Por Rafa Ferraz @issonãoéumacrítica

Lançado em Cannes 2022 e exibido na Mostra SP Rodeo marca a estreia de Lola Quivoron na direção. No longa acompanhamos Julia (Julie Ledru), uma jovem sem rumo e apaixonada por motociclismo. Após se juntar a um grupo especializado em roubo de motos, ela precisará provar seu valor nesse meio marginalizado e completamente dominado por homens. 

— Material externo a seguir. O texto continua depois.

(* ===== verification/Queues.v ===== *)
(** The run queues of [kernel/process/scheduler.c]: the ring buffers of the
    multi-level feedback queue and the sorted array of the real-time queue,
    with the abstract queues they implement. *)

From Stdlib Require Import Sorted.
From S2P Require Import Prelude Machine Process.

(** ** Ring buffers, [mlfq_t] *)

Record mlfq := Mlfq { q_queue : list (option procref); q_head : Z; q_tail : Z; q_size : Z }.

Definition mlfq_init (q : mlfq) : mlfq := Mlfq (q_queue q) 0 0 0.

(** [None]: an index outside [queue]. *)
Definition mlfq_enqueue (q : mlfq) (proc : option procref) : option mlfq :=
  if bool_decide (proc = None) || (MAX_PROCESSES <=? q_size q) then Some q
  else
    queue' ← arr_set (q_queue q) (q_tail q) proc;
    Some (Mlfq queue' (q_head q) (Z.rem (q_tail q + 1) MAX_PROCESSES) (q_size q + 1)).

Definition mlfq_dequeue (q : mlfq) : option (option procref * mlfq) :=
  if q_size q =? 0 then Some (None, q)
  else
    proc ← arr_get (q_queue q) (q_head q);
    Some (proc, Mlfq (q_queue q) (Z.rem (q_head q + 1) MAX_PROCESSES) (q_tail q) (q_size q - 1)).

(** ** Sorted array, [rt_queue_t] *)

Record rt_queue := RtQueue { rt_slots : list (option procref); rt_size : Z }.

Definition priority_of (t : pstate) (p : option procref) : option Z :=
  r ← p; p_priority <$> lookup_proc r t.
#[global] Arguments priority_of : simpl never.

(** The loop of [rt_enqueue] from index [i] down: the insertion point and the
    shifted array. *)
Fixpoint rt_shift (t : pstate) (pr : Z) (i : nat) (slots : list (option procref)) :
    option (nat * list (option procref)) :=
  match i with
  | O => Some (O, slots)
  | S i' =>
      x ← slots !! i';
      pr' ← priority_of t x;
      if pr' <=? pr then Some (i, slots)
      else
        slots' ← arr_set slots (Z.of_nat i) x;
        rt_shift t pr i' slots'
  end.

Definition rt_enqueue (t : pstate) (q : rt_queue) (proc : option procref) : option rt_queue :=
  if bool_decide (proc = None) || (MAX_PROCESSES <=? rt_size q) then Some q
  else
    pr ← priority_of t proc;
    '(i, slots) ← rt_shift t pr (Z.to_nat (rt_size q)) (rt_slots q);
    slots' ← arr_set slots (Z.of_nat i) proc;
    Some (RtQueue slots' (rt_size q + 1)).

(** [for (i = ...; i < size; i++) queue[i] = queue[i+1]], [n] iterations left. *)
Fixpoint rt_close (i n : nat) (slots : list (option procref)) : option (list (option procref)) :=
  match n with
  | O => Some slots
  | S n' =>
      x ← arr_get slots (Z.of_nat i + 1);
      slots' ← arr_set slots (Z.of_nat i) x;
      rt_close (S i) n' slots'
  end.

Definition rt_dequeue (q : rt_queue) : option (option procref * rt_queue) :=
  if rt_size q =? 0 then Some (None, q)
  else
    proc ← arr_get (rt_slots q) 0;
    slots' ← rt_close 0 (Z.to_nat (rt_size q - 1)) (rt_slots q);
    Some (proc, RtQueue slots' (rt_size q - 1)).

(** ** The bounded FIFO that a ring implements *)

Record ring (q : mlfq) (l : list procref) : Prop := {
  ring_len : length (q_queue q) = 64%nat;
  ring_head : 0 <= q_head q < 64;
  ring_tail : q_tail q = (q_head q + q_size q) mod 64;
  ring_size : q_size q = Z.of_nat (length l);
  ring_cap : (length l <= 64)%nat;
  ring_slots : ∀ (i : nat) p, l !! i = Some p →
    arr_get (q_queue q) ((q_head q + Z.of_nat i) mod 64) = Some (Some p) }.

Lemma ring_init q : length (q_queue q) = 64%nat → ring (mlfq_init q) [].
Proof. intros Hl. constructor; simpl; try done; lia. Qed.

Definition fifo_enqueue (l : list procref) (p : option procref) : list procref :=
  match p with
  | Some r => if decide (length l < 64)%nat then l ++ [r] else l
  | None => l
  end.
Definition fifo_dequeue (l : list procref) : option procref * list procref :=
  match l with [] => (None, []) | p :: l' => (Some p, l') end.

Lemma mlfq_enqueue_ring q l p :
  ring q l → ∃ q', mlfq_enqueue q p = Some q' ∧ ring q' (fifo_enqueue l p).
Proof.
  intros [Hlen Hh Ht Hs Hc Hsl]. unfold mlfq_enqueue, fifo_enqueue, MAX_PROCESSES.
  destruct p as [p|]; simpl; [|by eexists; split; [done|constructor]].
  destruct (Z.leb_spec 64 (q_size q)) as [Hfull|Hroom]; case_decide; try lia.
  { by eexists; split; [done|constructor]. }
  assert (0 <= q_tail q < 64) as Htr by (rewrite Ht; apply Z.mod_pos_bound; lia).
  rewrite arr_set_some by (rewrite Hlen; lia). simpl. eexists; split; [done|].
  constructor; simpl; try done.
  - by rewrite length_insert.
  - rewrite Z.rem_mod_nonneg by lia. rewrite Ht, Zplus_mod_idemp_l. f_equal. lia.
  - rewrite length_app. simpl. lia.
  - rewrite length_app. simpl. lia.
  - intros i r Hi. rewrite arr_get_insert by (rewrite ?Hlen; try lia; apply Z.mod_pos_bound; lia).
    apply lookup_app_Some in Hi as [Hi|[Hi1 Hi2]].
    + rewrite decide_False; [by apply Hsl|]. apply lookup_lt_Some in Hi.
      rewrite Ht, Hs. intros He. Z.div_mod_to_equations. lia.
    + apply list_lookup_singleton_Some in Hi2 as [Hi2 <-].
      rewrite decide_True; [done|]. rewrite Ht, Hs. f_equal. lia.
Qed.
Lemma wp_next_level n j c a Q H s :
  (j + n = 4)%nat → qrepr (ready_queues s) (rtq s) a → rts a = [] →
  arr_get (cpu_data s) 0 = Some c → (∀ x, x ∈ queued a → valid (ps s) x) →
  (∀ k, (k < j)%nat → levels a !! k = Some []) →
  (∀ x lvl a' qs' q', picked a x lvl a' → qrepr qs' q' a' →
     Q (Some x) (set_rtq q' (set_ready_queues qs' (set_ps (refill x lvl (ps s)) s)))) →
  (queued a = [] → Q (idle c) s) →
  wp (next_level n (Z.of_nat j) 0) Q H s.
Proof.
  intros Hn Hq Hrt Hc Hv Hlow HQ Hidle. revert j Hn Hlow. induction n as [|n IH]; intros j Hn Hlow; simpl.
  - apply wp_bind, (wp_get_cpu 0 c); [done|]. apply wp_ret, Hidle.
    unfold queued. rewrite Hrt. simpl. apply concat_nil_Forall, Forall_lookup_2.
    intros k l Hk. assert (k < 4)%nat by (rewrite <- (qr_four _ _ _ Hq); by eapply lookup_lt_Some).
    rewrite Hlow in Hk by lia. by injection Hk as <-.
  - destruct (lookup_lt_is_Some_2 (levels a) j) as [l Hl]; [rewrite (qr_four _ _ _ Hq); lia|].
    apply wp_bind, (wp_get_queue j l a); [done|done|]. intros q Hring.
    pose proof (ring_size _ _ Hring) as Hsz. destruct l as [|x l]; simpl in Hsz.
    + rewrite Hsz. simpl. replace (Z.of_nat j + 1) with (Z.of_nat (S j)) by lia.
      apply IH; [lia|]. intros k Hk. destruct (decide (k = j)) as [->|]; [done|apply Hlow; lia].
    + destruct (Z.ltb_spec 0 (q_size q)); [|lia].
      apply wp_bind, (wp_dequeue_level j x l a); [done|done|]. intros qs' Hq'.
      assert (valid (ps s) x) as Hx.
      { apply Hv. unfold queued. rewrite Hrt. simpl. apply list_elem_of_In, in_concat.
        exists (x :: l). split; [|by left]. by eapply list_elem_of_In, list_elem_of_lookup_2. }
      assert (arr_get queue_time_slices (Z.of_nat j) = Some (default 0 (queue_time_slices !! j))) as Hsl.
      { rewrite arr_get_nat. destruct j as [|[|[|[|j]]]]; [done|done|done|done|lia]. }
      apply wp_bind. eapply wp_lift_opt; [exact Hsl|].
      destruct Hx as [px Hpx]. apply wp_bind, (wp_upd x px); [done|]. apply wp_ret.
      rewrite Hrt in Hq'. rewrite <- (update_put x (set_time_slice (default 0 (queue_time_slices !! j))) _ px Hpx). apply (HQ x (Some j) (RunQ (<[j:=l]> (levels a)) []) qs' (rtq s)); [|exact Hq'].
      by apply picked_level.
Qed.
(** C30: through the file system, what is written to the test
    device is what is read after it is closed and opened again: a read of
    [count] bytes from the new handle returns the first [count] bytes of the data
    written, followed by whatever older data lay behind it. *)
Theorem testdev_roundtrip (path t data : list Z) (count : Z) s :
  vfs_inv testdev_ops s → text path = Some t → registered s (device_name t) →
  heap_current (vf_mm s) + 96 <= heap_end → Forall (λ c, 0 <= c < 256) data →
  Z.of_nat (length data) <= TESTDEV_SIZE → is_u64 count →
  wp (store_and_fetch path data count) (λ r s',
    contents (vf_dev s') = data ++ drop (length data) (contents (vf_dev s)) ∧
    snd r = take (Z.to_nat count) (contents (vf_dev s')) ∧ fst r = Z.of_nat (length (snd r))) never s.
Proof.
  intros Hi Ht Hreg Hroom Hbytes Hlen Hc. unfold store_and_fetch.
  apply wp_bind. eapply wp_mono; [apply (wp_td_open path t); [done|done|done|lia]| |done].
  intros p s1 (Hi1 & Hdv1 & Hh1 & Hd1 & f & Hf0 & Ho1). apply wp_bind.
  eapply wp_mono; [apply (wp_td_write p f data); [done|done|lia|]| |done].
  { unfold is_u64, TESTDEV_SIZE in *. lia. }
  intros r s2 (Hi2 & [Hdv2 Hm2] & _ & Hc2 & f2 & Ho2). apply wp_bind.
  eapply wp_mono; [by apply (wp_td_close p f2)| |done]. intros _ s3 (Hi3 & [Hdv3 Hm3] & Hd3).
  apply wp_bind. eapply wp_mono; [apply (wp_td_open path t); [done|done| |]| |done].
  { unfold registered in *. by rewrite Hdv3, Hdv2, Hdv1. }
  { rewrite Hm3, Hm2, Hh1. lia. }
  intros q s4 (Hi4 & _ & _ & Hd4 & g & Hg0 & Ho4).
  eapply wp_mono; [by apply (wp_td_read q g)| |done]. intros x s5 [Hd5 ->]. simpl.
  assert (contents (vf_dev s4) = data ++ drop (length data) (contents (vf_dev s))) as Hcon.
  { rewrite Hd4, Hd3, Hc2, Hd1, Hf0. rewrite Z.min_l by lia. simpl. rewrite Nat2Z.id, firstn_all. f_equal.
    clear -Hbytes. induction Hbytes as [|c l Hcb _ IH]; [done|]. simpl. rewrite IH. f_equal.
    unfold u8. by apply Z.mod_small. }
  pose proof (length_contents _ (vi_driver _ _ Hi4)) as Hl4. rewrite Hg0, Z.sub_0_r, drop_0, Hd5.
  unfold is_u64 in Hc. split_and!; [done| |rewrite length_take; lia].
  destruct (Z.leb_spec count (testdev_len (vf_dev s4))); [f_equal; lia|].
  rewrite !take_ge by lia. done.
Qed.
End Roundtrip.

(** ** Witnesses *)

(** The state after boot with the test device registered. *)
Definition boot_vfs : vfs_state testdev :=
  Vfs (MM ∅ 0 0 0x80220000)
    (Device (lit "testdev" ++ replicate 24 0) (Some testdev_ops) 1 :: replicate 15 (Device (replicate 32 0) None 0))
    1 ∅ ∅ (Testdev (replicate 1024 0) 0).

Lemma boot_vfs_inv : @vfs_inv _ sample_layout testdev_ops _ boot_vfs.
Proof.
  constructor.
  - apply Forall_cons. split.
    + split; [done|]. intros _. split; [done|]. exists (take 7 (lit "testdev")).
      split; [done|]. simpl. lia.
    + apply Forall_replicate. by split.
  - unfold heap_ok; vm_compute. split_and!; done.
  - done.
  - done.
  - by vm_compute.
Qed.
(* ===== verification/Elf.v ===== *)
(** The ELF loader, [kernel/process/elf.c] and [elf.h].

    A binary is the list of the bytes at the pointer passed to [elf_load]; a
    field of a header is read from its offset, little-endian, and a read
    outside the list is an access outside the binary.  The loader checks the
    structure and returns the entry point; it copies and maps nothing. *)

From Stdlib Require Import String Ascii.
From S2P Require Import Prelude Machine Uart Printf Frames Mm Vm.
Local Open Scope string_scope.
Local Open Scope list_scope.
Local Open Scope Z_scope.

(** ** Constants, [elf.h] *)

Definition EI_MAG0 : Z := 0.
Definition EI_MAG1 : Z := 1.
Definition EI_MAG2 : Z := 2.
Definition EI_MAG3 : Z := 3.
Definition EI_CLASS : Z := 4.
Definition EI_DATA : Z := 5.
Definition ELFMAG0 : Z := 0x7f.
Definition ELFMAG1 : Z := ch "E"%char.
Definition ELFMAG2 : Z := ch "L"%char.
Definition ELFMAG3 : Z := ch "F"%char.
Definition ELFCLASS64 : Z := 2.
Definition ELFDATA2LSB : Z := 1.
Definition ET_EXEC : Z := 2.
Definition EM_RISCV : Z := 243.
Definition PT_LOAD : Z := 1.
Definition PF_X : Z := 0x1.
Definition PF_W : Z := 0x2.
Definition PF_R : Z := 0x4.
Definition SIZEOF_EHDR : Z := 64.
Definition SIZEOF_PHDR : Z := 56.

(** ** Field access *)

(** The [n]-byte little-endian integer at [off]. *)
Fixpoint load_le (b : list Z) (off : Z) (n : nat) : option Z :=
  match n with
  | O => Some 0
  | S n' => c ← arr_get b off; r ← load_le b (off + 1) n'; Some (c + 256 * r)
  end.

Definition e_ident (b : list Z) (i : Z) : option Z := load_le b i 1.
Definition e_type (b : list Z) : option Z := load_le b 16 2.
Definition e_machine (b : list Z) : option Z := load_le b 18 2.
Definition e_entry (b : list Z) : option Z := load_le b 24 8.
Definition e_phoff (b : list Z) : option Z := load_le b 32 8.
Definition e_phnum (b : list Z) : option Z := load_le b 56 2.

(** [phdr[i].field]; [at_] is the offset of [phdr[i]]. *)
Definition p_type (b : list Z) (at_ : Z) : option Z := load_le b at_ 4.
Definition p_flags (b : list Z) (at_ : Z) : option Z := load_le b (at_ + 4) 4.
Definition p_vaddr (b : list Z) (at_ : Z) : option Z := load_le b (at_ + 16) 8.
Definition p_filesz (b : list Z) (at_ : Z) : option Z := load_le b (at_ + 32) 8.
Definition p_memsz (b : list Z) (at_ : Z) : option Z := load_le b (at_ + 40) 8.

Section Elf.
Context {S : Type}.

(** ** [elf_validate] *)

(** The four [||]-ed comparisons of the magic number, in order. *)
Fixpoint magic_ok (b : list Z) (magic : list (Z * Z)) : K S bool :=
  match magic with
  | [] => ret true
  | (i, m) :: magic' =>
      let* c := lift_opt (e_ident b i) in
      if negb (c =? m) then ret false else magic_ok b magic'
  end.

Definition elf_validate (b : list Z) : K S Z :=
  let* magic := magic_ok b [(EI_MAG0, ELFMAG0); (EI_MAG1, ELFMAG1); (EI_MAG2, ELFMAG2); (EI_MAG3, ELFMAG3)] in
  if negb magic then printf (ln "[ELF] Invalid magic number") [] ;; ret (-1)
  else
    let* class := lift_opt (e_ident b EI_CLASS) in
    if negb (class =? ELFCLASS64) then printf (ln "[ELF] Not a 64-bit ELF") [] ;; ret (-1)
    else
      let* data := lift_opt (e_ident b EI_DATA) in
      if negb (data =? ELFDATA2LSB) then printf (ln "[ELF] Not little-endian") [] ;; ret (-1)
      else
        let* machine := lift_opt (e_machine b) in
        if negb (machine =? EM_RISCV) then printf (ln "[ELF] Not a RISC-V binary") [] ;; ret (-1)
        else
          let* type := lift_opt (e_type b) in
          if negb (type =? ET_EXEC) then printf (ln "[ELF] Not an executable") [] ;; ret (-1)
          else ret 0.

(** ** [elf_load] *)

(** The permissions of a segment; computed and not used yet. *)
Definition segment_perm (flags : Z) : Z :=
  let perm := 0 in
  let perm := if negb (Z.land flags PF_R =? 0) then Z.lor perm PTE_R else perm in
  let perm := if negb (Z.land flags PF_W =? 0) then Z.lor perm PTE_W else perm in
  let perm := if negb (Z.land flags PF_X =? 0) then Z.lor perm PTE_X else perm in
  Z.lor perm PTE_U.

(** The loop over [n] program headers from the [i]th, at offset [at_]; [false]:
    the early [return -1]. *)
Fixpoint load_segments (b : list Z) (at_ i : Z) (n : nat) : K S bool :=
  match n with
  | O => ret true
  | Datatypes.S n' =>
      let* type := lift_opt (p_type b at_) in
      if negb (type =? PT_LOAD) then load_segments b (at_ + SIZEOF_PHDR) (i + 1) n'
      else
        let* vaddr := lift_opt (p_vaddr b at_) in
        let* filesz := lift_opt (p_filesz b at_) in
        let* memsz := lift_opt (p_memsz b at_) in
        let* flags := lift_opt (p_flags b at_) in
        printf (ln "[ELF] Segment %d: vaddr=%p filesz=%lu memsz=%lu flags=%x")
          [ANum i; ANum vaddr; ANum filesz; ANum memsz; ANum (s32 flags)] ;;
        let perm := segment_perm flags in
        if MAXVA <? u64 (vaddr + memsz) then
          printf (ln "[ELF] Segment virtual address out of range") [] ;; ret false
        else load_segments b (at_ + SIZEOF_PHDR) (i + 1) n'
  end.

(** Result and the value stored to [*entry], if any. *)
Definition elf_load (b : list Z) (size : Z) : K S (Z * option Z) :=
  let* v := elf_validate b in
  if negb (v =? 0) then ret (-1, None)
  else
    printf (ln "[ELF] Loading ELF binary...") [] ;;
    let* entry := lift_opt (e_entry b) in
    printf (ln "[ELF] Entry point: %p") [ANum entry] ;;
    let* phnum := lift_opt (e_phnum b) in
    printf (ln "[ELF] Program headers: %u") [ANum phnum] ;;
    let* phoff := lift_opt (e_phoff b) in
    let* ok := load_segments b phoff 0 (Z.to_nat phnum) in
    if negb ok then ret (-1, None)
    else
      printf (ln "[ELF] ELF loaded successfully") [] ;;
      ret (0, Some entry).
End Elf.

A estrutura narrativa tem características interessantes, a começar pelo comportamento da câmera constantemente em movimento, quase sempre desalinhada e muito próxima aos rostos dos personagens, imprimindo, sobretudo, intimidade. Esse tom documental que expressa certo senso de realidade aparenta inspiração no Dogma 95, movimento da década de 90 capitaneado por Lars Von Trier e Thomas Vinterberg que propunha uma radical ruptura com a estética comercial hollywoodiana, “desglamourizando a estética e a linguagem como um todo. Também existe um traço de rebeldia muito própria de clássicos como o americano “Sem Destino” (1969) e o francês “Os Incompreendidos” (1959), ambos disruptivos e lançados em momentos de profunda mudança na história do cinema e do ocidente em geral. Com isso, a diretora, apesar de estreante, mostra um domínio bem próprio de quem sabe do que está falando e da forma como irá expressar essas ideias. Junte isso à originalidade na criação de um cenário de rodeios urbanos com uma espécie de cowboys sob rodas e temos a típica subversão de gêneros que só o cinema autoral é capaz de criar. 

Conforme já mencionado, esse tom impresso pelo comportamento da câmera ajuda na imersão e ao mesmo tempo cria uma atmosfera intimista e explosiva. A narrativa é caótica e esse caos é uma constante durante toda a rodagem, esse fator somado ao bom ritmo, mesmo que acelerado, minimiza o que poderia ser uma experiência exaustiva, no entanto, ela está mais para uma corrida de 100 metros; curta, intensa e na sua rápida execução, sobra adrenalina, ficando o cansaço para depois. O uso de metáforas expande o caráter reflexivo da trama, contudo é destoante uma vez que apenas próximo ao fim que temos contato com algum tipo de subjetividade da protagonista. Uma ou outra sequência de sonho ou delírio é o máximo que enxergamos do interior de Julia. Uma escolha criativa um tanto confusa, já que até a primeira metade era de absoluta objetividade. 

Nos minutos iniciais podemos ouvir uma canção que diz: 
'Um Corpo Não É Sujeito
Sujeito é Bem Mais Além' 

Trata-se da canção “Corpo/Sujeito”, do brasileiro Daniel Haaksman. Julia, enquanto mulher quer ser aceita, porém a despeito de suas capacidades, sem nenhuma outra razão senão o gênero, ela encontra um ambiente de resistência e repressão. Curioso como o paralelo com o já citado “Os Incompreendidos”, de François Truffaut (guardada as devidas proporções) é tão direto mesmo com mais de 60 anos os separando. Sem dúvida muita coisa mudou e conquistas socais são inegáveis, mas ao mesmo tempo é desanimador se dar conta de que avanços não impedem retrocessos, de que absolutamente nenhuma conquista está dada, sendo, às vezes, necessário, como o próprio longa demonstra, ressurgir das cinzas após cada sacrifício.